A Well-Worn Path to a Gun Shop Door

The ATF busts a New Orleans dealer, but replicating the success elsewhere won't be easy

By Emma Schwartz
Posted 7/15/07
Page 2 of 2

Prosecutors put Elliot's squarely in that category. Along a highway ramp, the shop is just 20 minutes from some of New Orleans's roughest neighborhoods. Timothy Harris opened the shop in 1990, and it wasn't long before police started tracing illegal sales back to his store. Harris didn't seem too concerned. "Business has increased steadily," he told a reporter in 1997. "The more crime there is in New Orleans, the more guns we sell."

ATF agents remove inventory from Elliot's Gun Shop. The agency traced back to the store over 2,000 guns that were used in crimes
(BILL HABER—AP)

But that pattern bothered police. In 2003, Cannatella got a call about a woman whose boyfriend had been beating her. The man, Lawrence Youngblood, had locked the woman out of their house and threatened to fire an AK-47 at anyone who came near. For almost six hours, a SWAT team tried to coax Youngblood out. When they finally broke in, they found him barricaded in a bathroom. Inside the toilet tank was a Glock Model 22 pistol that he had used to shoot at two agents the night before. As a felon, Youngblood should never have been able to purchase the guns. But he did, with the help of his girlfriend and sister, whom he took to Elliot's to buy them.
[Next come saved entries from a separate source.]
(** ** What the panel does not do *)

#[local] Abbreviation tr := (fun s : jstr => s) (only parsing).
#[local] Abbreviation wide := (panel_run tr false) (only parsing).
Definition block (name lang body : jstr) : jstr := u "```" ++ lang ++ u " title=" ++ name ++ [LF] ++ body ++ [LF] ++ u "```" ++ [LF].
Definition wrote (s : jstr) : list ChatMsg := [plain_msg User (u "Two pages, please"); plain_msg Assistant s].
Definition page_a : Artifact := Code (u "a.html") (u "html") (u "<p>a</p>").
Definition page_b : Artifact := Code (u "b.html") (u "html") (u "<p>b</p>").
Definition two_pages : list ChatMsg := wrote (block (u "a.html") (u "html") (u "<p>a</p>") ++ block (u "b.html") (u "html") (u "<p>b</p>")).
Definition with_pages : Panel := panel_start tr false two_pages (Some (u "c")) [].
Example versions_of_both : map fst (versions tr with_pages) = [u "a.html"; u "b.html"].
Proof. vm_compute. reflexivity. Qed.
(** A page whose publication is refused is shown as the page before, under its own name. *)
Lemma preview_of_another :
  let p := wide [PaOpen page_a; PaPublished 0 (Some (u "1")); PaOpen page_b; PaPublished 0 None] with_pages in
  panelTitle tr false p = u "b.html" /\ panelIsHtml tr false p = true /\ previewUrl p = u "/playground/preview/1".
Proof. vm_compute. repeat split; reflexivity. Qed.
(** And the error of the page before is still said of it. *)
Lemma error_of_another :
  let p := wide [PaOpen page_a; PaFrame 7; PaPublished 0 (Some (u "1")); PaMessage (Some 7) (Some (u "x is not defined")); PaOpen page_b] with_pages in
  panelTitle tr false p = u "b.html" /\ previewError p = u "x is not defined".
Proof. vm_compute. split; reflexivity. Qed.
(** A name being typed for a file is given to the file whose tab is clicked meanwhile. *)
Lemma rename_follows_tab :
  let p := wide [PaOpen page_a; PaRename; PaRenameType (u "home.html"); PaTab (u "b.html"); PaRenameCommit] with_pages in
  shown_name p page_a = u "a.html" /\ shown_name p page_b = u "home.html".
Proof. vm_compute. split; reflexivity. Qed.
(** While the answer goes on after a file, the panel cannot be closed, and another file
    opened is not shown. *)
Definition one_more : Panel := wide [PaStart [plain_msg User (u "Another page")]; PaText (wrote (block (u "c.html") (u "html") (u "<p>c</p>") ++ u "And now"))] with_pages.
Lemma closed_panel_stays : side_shown tr false one_more = true /\ side_shown tr false (panel_handle tr false PaClose one_more) = true.
Proof. vm_compute. split; reflexivity. Qed.
Lemma opened_file_hidden : panelTitle tr false (panel_handle tr false (PaOpen page_a) one_more) = u "c.html".
Proof. vm_compute. reflexivity. Qed.
(** The whole screen asked for meanwhile comes at the end of the answer. *)
Lemma full_screen_late :
  let p := panel_handle tr false PaFull one_more in full_shown false p = false /\ full_shown false (panel_handle tr false (PaEnd two_pages (Some page_a)) p) = true.
Proof. vm_compute. split; reflexivity. Qed.
(** A document drafted while a page is open is taken for that page: its text is
    published and shown as one. *)
Lemma draft_shown_as_page :
  let p := wide [PaOpen page_a; PaStart [plain_msg User (u "Write a report")]; PaText [plain_msg User (u "Write a report"); plain_msg Assistant (u "# Report")]] with_pages in
  showLiveDoc p = true /\ panelIsHtml tr false p = true /\ option_map snd (last (publishing p)) = Some (u "# Report").
Proof. vm_compute. repeat split; reflexivity. Qed.
(** A file that comes back to its first text is shown as its first version. *)
Lemma last_shown_as_first :
  let once s := [plain_msg User (u "again"); plain_msg Assistant (block (u "a.html") (u "html") s)] in
  let p := wide [PaThread (once (u "<p>a</p>") ++ once (u "<p>z</p>") ++ once (u "<p>a</p>")) (Some (u "c")); PaOpen page_a] with_pages in
  match picker tr false p with Some (l, c) => l = [u "v1"; u "v2"; u "v3 (dernière)"] /\ c = false | None => False end /\ versionIdx tr false p = Some 0.
Proof. vm_compute. repeat split; reflexivity. Qed.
Cannatella referred Elliot's to the ATF; he even stationed a police car out front. But it wasn't until February 2005 that the ATF revoked the store's license for inspection violations. By May, however, the shop had reopened under the ownership of alleged frontman Herman Eicke, an employee arrested in this year's raid. Even Hurricane Katrina didn't hurt: Because Wal-Mart and other stores stopped selling handguns, Elliot's business only increased.

But then another employee decided to talk, and agents toughened their case. According to court documents filed by prosecutors, Elliot's operated something like this: Using the names of police officers who once bought a gun there, Elliot's purchased Glock pistols from a New York wholesaler at a 20 percent discount meant only for law enforcement. Then it sold the guns at regular cost, for a bigger profit.
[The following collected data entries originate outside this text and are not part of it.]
(* ===== verification/FileViews.v ===== *)
(** * The files of a conversation on screen (playground/_components/FileCard.tsx, FileEdits.tsx, FilesDialog.tsx, ContextDialog.tsx)

    The card of a file, with its first lines; what the platform's tools changed in a
    turn; the list of every file with its last version, and their archive; the gauge
    of the context. *)

From S2P Require Import Prelude JsString JsInt JsRegExp JsJson JsNumber Diff Zip Parsers Thread ThreadSpec.

(** ** The card *)

Definition PREVIEW_LINES : nat := 4.
Definition nonblank (l : jstr) : bool := match trim l with [] => false | _ => true end.
(** [filter((l, k, all) => l.trim() || (k > 0 && all[k - 1].trim()))] *)
Fixpoint shown_lines (before : bool) (ls : list jstr) : list jstr :=
  match ls with [] => [] | l :: r => if nonblank l || before then l :: shown_lines (nonblank l) r else shown_lines (nonblank l) r end.
Definition preview (text : jstr) : list jstr := take PREVIEW_LINES (shown_lines false (split_lf text)).
(** What a tool changed: the lines to show, [None] where some are left out. *)
Record FileChange := mkChange { created : bool; added : nat; removed : nat; change_lines : list (option DiffLine) }.
Inductive Badge := Created | Modified | Version (n : nat).
Record CardView := mkCardView {
  cv_title : jstr; cv_badges : list Badge; cv_meta : jstr; cv_counts : option (nat * nat);
  cv_diff : option (list (option DiffLine)); cv_preview : jstr; cv_name : jstr; cv_mime : jstr
}.
Inductive FileIcon := DocumentText | GlobeAlt | CodeBracket.
Definition fileIcon (a : Artifact) : FileIcon :=
  match a with
  | Doc _ _ => DocumentText
  | Code title lang _ => if streq lang (u "html") || test (rx "\.html?$" "i") title then GlobeAlt else CodeBracket
  end.

Section views.
Context (t : jstr -> jstr).

Definition lines_said (n : nat) : jstr := replace_str (t (if 1 <? n then u "{n} lignes" else u "{n} ligne")) (u "{n}") (string_of_nat n).
Definition kind_said (a : Artifact) : jstr := match a with Code _ lang _ => lang | Doc _ _ => t (u "Document") end.
Definition file_name (a : Artifact) (title : jstr) : jstr := match a with Code _ lang _ => downloadName title lang | Doc _ _ => slugify title ++ u ".md" end.
Definition file_mime (a : Artifact) : jstr := match a with Code _ lang _ => mimeForLanguage lang | Doc _ _ => u "text/markdown" end.
Definition FileCard (a : Artifact) (title : jstr) (version : option nat) (change : option FileChange) : CardView :=
  let modified := match change with Some c => negb (created c) | None => false end in
  mkCardView title
    (match change with Some c => [if created c then Created else Modified] | None => [] end ++ match version with Some n => if 1 <? n then [Version n] else [] | None => [] end)
    (join (u " · ") [kind_said a; lines_said (length (split_lf (a_content a)))])
    (match change with Some c => if created c then None else Some (added c, removed c) | None => None end)
    (match change with Some c => if created c then None else Some (change_lines c) | None => None end)
    (let text := join [LF] (preview (a_content a)) in if modified || negb (nonblank text) then [] else text)
    (file_name a title) (file_mime a).

(** A line of the view of a change: its number ([None] for one that is not there), its
    sign and its text; [None] where some are left out. *)
Definition DiffView (lines : list (option DiffLine)) : list (option (option nat * jstr * jstr)) :=
  map (option_map (fun l =>
    (match kind l with Add => newNo l | _ => oldNo l end, match kind l with Add => u "+" | Del => u "−" | Same => u " " end, match text l with [] => u " " | s => s end))) lines.

(** ** What the tools changed *)

Definition created_lines (content : jstr) : list DiffLine := imap (fun k l => mkLine Add l None (Some (k + 1))) (split_lf content).
Definition edit_row (old : option jstr) (content : jstr) : FileChange :=
  let lines := match old with None => created_lines content | Some o => diffLines o content end in
  let stats := diffStats lines in
  mkChange (match old with None => true | Some _ => false end) stats.1 stats.2 (match old with None => map Some (take 400 lines) | Some _ => hunks lines 3 end).
Definition FileEdits (edits : list EditedFile) (before : jstr -> option jstr) (lang title : jstr -> jstr) (version : jstr -> option nat) : list CardView :=
  map (fun f => FileCard (Code (ef_name f) (lang (ef_name f)) (ef_content f)) (title (ef_name f)) (version (ef_name f)) (Some (edit_row (before (ef_name f)) (ef_content f)))) edits.

(** ** Every file of the conversation *)

Record Listed := mkListed { l_name : jstr; l_file : Artifact; l_count : nat; l_shown : jstr }.
(** [None] is the exception of a file without a version. *)
Fixpoint listed (versions : list (jstr * list FileVersion)) (title : jstr -> jstr) : option (list Listed) :=
  match versions with
  | [] => Some []
  | (name, vs) :: r => match last vs, listed r title with
                       | Some v, Some l => Some (mkListed name (Code name (v_lang v) (v_content v)) (length vs) (title name) :: l)
                       | _, _ => None
                       end
  end.
Definition listed_meta (x : Listed) : jstr :=
  join (u " · ") ([kind_said (l_file x); lines_said (length (split_lf (a_content (l_file x))))] ++ (if 1 <? l_count x then [replace_str (t (u "{n} versions")) (u "{n}") (string_of_nat (l_count x))] else [])).
Definition archive_files (l : list Listed) : list File := map (fun x => mkFile (file_name (l_file x) (l_shown x)) (a_content (l_file x))) l.
Definition downloadAll (l : list Listed) (archiveName : jstr) (now : Date) : jstr * list Z :=
  (match slugify archiveName with [] => u "fichiers" | s => s end ++ u ".zip", zipFiles (archive_files l) now).
Definition dialog_subtitle (l : list Listed) : jstr :=
  replace_str (t (if 1 <? length l then u "{n} fichiers dans cette conversation" else u "{n} fichier dans cette conversation")) (u "{n}") (string_of_nat (length l)).
End views.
Investigators allege the store turned a blind eye to straw purchases, like the one that allowed Youngblood to get a gun. Court documents say that undercover agents made such a purchase from Elliot's at a gun show; the employee didn't hesitate to complete the sale, the documents say, even when a colleague warned that it might be a straw purchase.
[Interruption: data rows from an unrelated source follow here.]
(* ===== verification/Dictation.v ===== *)
(** * Voice dictation (lib/useDictation.ts)

    The hook's state and its handlers as steps: the microphone, the polling
    interval and the requests in flight answer as events, in any order. *)

From S2P Require Import JsString.

(** A transcription in flight: the [run] it was sent in, and whether it is the
    final pass. *)
Record Flight := mkFlight { fl_run : nat; fl_final : bool }.
Record Dict := mkDict {
  value : jstr;                      (* the field; [valueRef] mirrors it *)
  isRecording : bool; transcribing : nat; (* final passes under way *)
  error : option jstr; mic : bool;        (* [stream] and the recorder *)
  base : jstr; busy : bool; run_ : nat;
  interval : option nat;                  (* the polling interval and its [run] *)
  flights : list Flight
}.
Definition dict_start (v : jstr) : Dict := mkDict v false 0 None false [] false 0 None [].
(** [isTranscribing]: the last [finally] clears it. *)
Definition isTranscribing (d : Dict) : bool := 0 <? transcribing d.

Inductive Answer := Failed | Answered (ok : bool) (text : option jstr) (err : option jstr).
Inductive DictEvent :=
| Type_ (v : jstr)              (* the user edits the field *)
| Started | MicRefused          (* [toggle] while not recording: how [startRecording] ended *)
| Stopped                       (* [toggle] while recording *)
| Poll (snapshot : bool)        (* the interval; whether there is something to send *)
| Reply (k : nat) (a : Answer)  (* the [k]-th request in flight *)
| Cancel.

(** The dictated part of the field, rewritten. *)
Definition written (base spoken : jstr) : jstr :=
  match spoken with
  | [] => base
  | _ => match base with [] => spoken | _ => trim_end base ++ u " " ++ spoken end
  end.
(** [transcribe], once the reply is there. *)
Definition transcribed (r : nat) (a : Answer) (d : Dict) : Dict :=
  match a with
  | Failed => d
  | Answered ok text err =>
      if negb (r =? run_ d) then d
      else match ok, text with
           | true, Some s => mkDict (written (base d) (trim s)) (isRecording d) (transcribing d) (error d) (mic d) (base d) (busy d) (run_ d) (interval d) (flights d)
           | _, _ => mkDict (value d) (isRecording d) (transcribing d) (match err with Some (c :: e) => Some (c :: e) | _ => None end) (mic d) (base d) (busy d) (run_ d) (interval d) (flights d)
           end
  end.

Definition landed (k : nat) (d : Dict) : Dict :=
  mkDict (value d) (isRecording d) (transcribing d) (error d) (mic d) (base d) (busy d) (run_ d) (interval d)
    (take k (flights d) ++ drop (S k) (flights d)).
(** The [finally] of a pass; a failed final pass is an empty error. *)
Definition finished (f : Flight) (a : Answer) (d : Dict) : Dict :=
  if fl_final f
  then mkDict (value d) (isRecording d) (transcribing d - 1) (match a with Failed => Some [] | _ => error d end) (mic d) (base d) (busy d) (run_ d) (interval d) (flights d)
  else mkDict (value d) (isRecording d) (transcribing d) (error d) (mic d) (base d) false (run_ d) (interval d) (flights d).

Definition dict_step (d : Dict) (e : DictEvent) : Dict :=
  match e with
  | Type_ v => mkDict v (isRecording d) (transcribing d) (error d) (mic d) (base d) (busy d) (run_ d) (interval d) (flights d)
  | Started =>
      if isRecording d then d
      else mkDict (value d) true (transcribing d) None true (value d) (busy d) (run_ d) (Some (run_ d)) (flights d)
  | MicRefused =>
      if isRecording d then d
      else mkDict (value d) false (transcribing d) (Some (u "mic")) (mic d) (base d) (busy d) (run_ d) (interval d) (flights d)
  | Stopped =>
      if negb (isRecording d) then d
      else if negb (mic d) then mkDict (value d) false (transcribing d) None false (base d) (busy d) (run_ d) None (flights d)
      else mkDict (value d) false (S (transcribing d)) None false (base d) (busy d) (run_ d) None (flights d ++ [mkFlight (run_ d) true])
  | Poll snapshot =>
      match interval d with
      | None => d
      | Some r =>
          if busy d || negb (r =? run_ d) || negb (mic d) || negb snapshot then d
          else mkDict (value d) (isRecording d) (transcribing d) (error d) (mic d) (base d) true (run_ d) (interval d) (flights d ++ [mkFlight r false])
      end
  | Reply k a =>
      match flights d !! k with
      | None => d
      | Some f => finished f a (transcribed (fl_run f) a (landed k d))
      end
  | Cancel => mkDict (value d) false 0 (error d) false (base d) (busy d) (S (run_ d)) None (flights d)
  end.
Definition dict_run (d : Dict) (es : list DictEvent) : Dict := foldl dict_step d es.

(** ** What is written *)

Definition partials (d : Dict) : nat := length (filter (fun f => fl_final f = false) (flights d)).
Record dict_ok (d : Dict) : Prop := mkOk {
  ok_runs : Forall (fun f => fl_run f <= run_ d) (flights d);
  ok_busy : partials d = if busy d then 1 else 0;
  ok_interval : match interval d with Some r => isRecording d = true /\ r = run_ d | None => isRecording d = false end
}.

Lemma finished_fields f a d : value (finished f a d) = value d /\ run_ (finished f a d) = run_ d /\ flights (finished f a d) = flights d /\
  interval (finished f a d) = interval d /\ isRecording (finished f a d) = isRecording d /\
  busy (finished f a d) = fl_final f && busy d.
Proof. unfold finished. by destruct (fl_final f). Qed.
Lemma transcribed_fields r a d : run_ (transcribed r a d) = run_ d /\ flights (transcribed r a d) = flights d /\
  interval (transcribed r a d) = interval d /\ isRecording (transcribed r a d) = isRecording d /\ busy (transcribed r a d) = busy d /\
  base (transcribed r a d) = base d.
Proof. unfold transcribed. repeat case_match; done. Qed.
Lemma filter_take_drop {A} (P : A -> Prop) `{!forall x, Decision (P x)} (l : list A) k x : l !! k = Some x ->
  length (filter P l) = (if decide (P x) then 1 else 0) + length (filter P (take k l ++ drop (S k) l)).
Proof.
  intros Hk. rewrite <- (take_drop_middle l k x Hk) at 1. rewrite !filter_app, filter_cons, !length_app.
  case_decide; cbn [length]; lia.
Qed.

Lemma partials_send r b l : length (filter (fun f => fl_final f = false) (l ++ [mkFlight r b]))
  = length (filter (fun f => fl_final f = false) l) + if b then 0 else 1.
Proof. rewrite filter_app, length_app. by destruct b. Qed.

Lemma dict_step_ok d e : dict_ok d -> dict_ok (dict_step d e).
Proof.
  intros [H1 H2 H3]. destruct e as [v| | | |s|k a|]; cbn [dict_step].
  - by split.
  - destruct (isRecording d) eqn:E; [by split; rewrite ?E|]. split; [exact H1|exact H2|done].
  - destruct (isRecording d) eqn:E; [by split; rewrite ?E|]. split; [exact H1|exact H2|]. cbn. destruct (interval d); [destruct H3; congruence|done].
  - destruct (isRecording d) eqn:E; cbn [negb]; [|by split; rewrite ?E]. destruct (mic d); cbn [negb]; [|by split].
    split; cbn [flights run_ interval isRecording busy]; [|unfold partials in *; cbn [flights]; rewrite partials_send; lia|done].
    apply Forall_app. split; [done|]. by repeat constructor.
  - destruct (interval d) as [r|] eqn:E; [|split; rewrite ?E; done].
    destruct (busy d) eqn:Eb; cbn [orb]; [split; rewrite ?E, ?Eb; done|].
    destruct (Nat.eqb_spec r (run_ d)) as [->|]; cbn [negb orb]; [|split; rewrite ?E, ?Eb; done].
    destruct (_ || _); [split; rewrite ?E, ?Eb; done|].
    split; cbn [flights run_ interval isRecording busy]; [|unfold partials in *; cbn [flights]; rewrite partials_send; lia|rewrite ?E; exact H3].
    apply Forall_app. split; [done|]. by repeat constructor.
  - destruct (flights d !! k) as [f|] eqn:E; [|by split].
    destruct (finished_fields f a (transcribed (fl_run f) a (landed k d))) as (_ & F2 & F3 & F4 & F5 & F6).
    destruct (transcribed_fields (fl_run f) a (landed k d)) as (T1 & T2 & T3 & T4 & T5 & _).
    split.
    + rewrite F2, F3, T1, T2. cbn. apply Forall_app. split; [by apply Forall_take|by apply Forall_drop].
    + unfold partials in *. rewrite F3, T2, F6, T5. cbn [flights landed busy]. rewrite (filter_take_drop _ _ _ _ E) in H2.
      destruct (fl_final f); cbn [andb]; case_decide; try done; destruct (busy d); lia.
    + rewrite F2, F4, F5, T1, T3, T4. exact H3.
  - split; cbn [flights run_ interval isRecording busy]; [|exact H2|done]. eapply Forall_impl; [exact H1|]. intros f Hf. cbn beta in *. lia.
Qed.
Lemma dict_run_ok d es : dict_ok d -> dict_ok (dict_run d es).
Proof. revert d. induction es as [|e es IH]; intros d H; [done|]. cbn [dict_run foldl]. apply IH. by apply dict_step_ok. Qed.
Lemma dict_start_ok v : dict_ok (dict_start v).
Proof. split; [constructor|done|done]. Qed.

(** At most one partial transcription is in flight at any time, whatever
    the order in which the requests are answered, the dictation toggled and
    cancelled. *)
Theorem one_poll_in_flight v es : partials (dict_run (dict_start v) es) <= 1.
Proof.
  destruct (dict_run_ok (dict_start v) es (dict_start_ok v)) as [_ H _]. rewrite H. destruct (busy _); lia.
Qed.

(** What happens without the user: polls and replies. *)
Definition background (e : DictEvent) : bool := match e with Poll _ | Reply _ _ => true | _ => false end.

(** Once a dictation is cancelled nothing more is written into the field:
    whatever requests were in flight, and in whatever order they answer. *)
Theorem cancel_writes_nothing v es es' : forallb background es' = true ->
  value (dict_run (dict_step (dict_run (dict_start v) es) Cancel) es') = value (dict_run (dict_start v) es).
Proof.
  intros H. pose proof (dict_run_ok (dict_start v) es (dict_start_ok v)) as [H1 _ _].
  set (d := dict_run (dict_start v) es) in *.
  assert (G : Forall (fun f => fl_run f < run_ (dict_step d Cancel)) (flights (dict_step d Cancel)) /\ interval (dict_step d Cancel) = None).
  { split; [|done]. cbn. eapply Forall_impl; [exact H1|]. intros f Hf. cbn beta in *. lia. }
  change (value d) with (value (dict_step d Cancel)). revert G. generalize (dict_step d Cancel). clear H1. clearbody d.
  induction es' as [|e es' IH]; intros c [G1 G2]; [done|]. cbn [forallb] in H. apply andb_true_iff in H as [He H].
  specialize (IH H). cbn [dict_run foldl]. fold (dict_run (dict_step c e) es').
  destruct e as [| | | |s|k a|]; try done; cbn [dict_step].
  - rewrite G2. by apply IH.
  - destruct (flights c !! k) as [f|] eqn:E; [|by apply IH].
    set (c' := finished f a _). assert (V : value c' = value c /\ run_ c' = run_ c /\ flights c' = take k (flights c) ++ drop (S k) (flights c) /\ interval c' = interval c).
    { unfold c'. destruct (finished_fields f a (transcribed (fl_run f) a (landed k c))) as (-> & -> & -> & -> & _).
      destruct (transcribed_fields (fl_run f) a (landed k c)) as (-> & -> & -> & _). split; [|done].
      unfold transcribed. destruct a; [done|]. assert (fl_run f < run_ c) by (rewrite Forall_lookup in G1; by eapply G1).
      cbn [landed run_]. by replace (fl_run f =? run_ c) with false by (symmetry; apply Nat.eqb_neq; lia). }
    destruct V as (V1 & V2 & V3 & V4). rewrite IH; [done|]. rewrite V2, V3, V4. split; [|done].
    apply Forall_app. split; [by apply Forall_take|by apply Forall_drop].
Qed.
Theorem cancel_writes_nothing_witness :
  let d := dict_step (dict_run (dict_start (u "a")) [Started; Poll true]) Cancel in
  value (dict_run d [Reply 0 (Answered true (Some (u "b")) None)]) = u "a".
Proof.
  apply (cancel_writes_nothing (u "a") [Started; Poll true] [Reply 0 (Answered true (Some (u "b")) None)]). reflexivity.
Defined.

(** A transcription never erases what was in the field when the dictation
    started: what is written is that text, its trailing white space aside,
    followed by what was said. *)
Theorem reply_keeps_base d k a : 
  let d' := dict_step d (Reply k a) in
  value d' = value d \/ value d' = base d \/
  exists spoken, spoken <> [] /\ trim spoken = spoken /\
    (value d' = trim_end (base d) ++ u " " ++ spoken \/ base d = [] /\ value d' = spoken).
Proof.
  cbv zeta. cbn [dict_step]. destruct (flights d !! k) as [f|]; [|by left].
  destruct (finished_fields f a (transcribed (fl_run f) a (landed k d))) as (-> & _).
  unfold transcribed. destruct a as [|ok text err]; [by left|]. destruct (negb _); [by left|].
  destruct ok; [|by left]. destruct text as [s|]; [|by left]. cbn [value base landed]. unfold written.
  destruct (trim s) as [|c r] eqn:E; [right; by left|]. right. right. exists (c :: r). split; [done|].
  split; [by rewrite <- E, trim_idem|]. destruct (base d); [by right|by left].
Qed.

(** Stopping does not start a new run: a partial transcription still in flight
    may answer after the final one and replace its text. *)
Lemma late_partial_wins :
  value (dict_run (dict_start []) [Started; Poll true; Stopped; Reply 1 (Answered true (Some (u "tout le texte")) None);
    Reply 0 (Answered true (Some (u "tout")) None)]) = u "tout".
Proof. vm_compute. reflexivity. Qed.
(** And the final pass of one dictation writes into the next one. *)
Lemma late_final_wins :
  value (dict_run (dict_start []) [Started; Stopped; Type_ (u "corrigé"); Reply 0 (Answered true (Some (u "dit")) None)]) = u "dit".
Proof. vm_compute. reflexivity. Qed.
Not far from Elliot's, retired police officer Charles Donovan runs his own gun store. He thinks closing down Elliot's was a good thing. Harris, says Donovan, "had exclusive clientele that would go to him because it was no questions asked." But the fallout is hardly over. Recently, a felon with an AK-47 allegedly shot three people driving by his home in Central City. The gun? From Elliot's.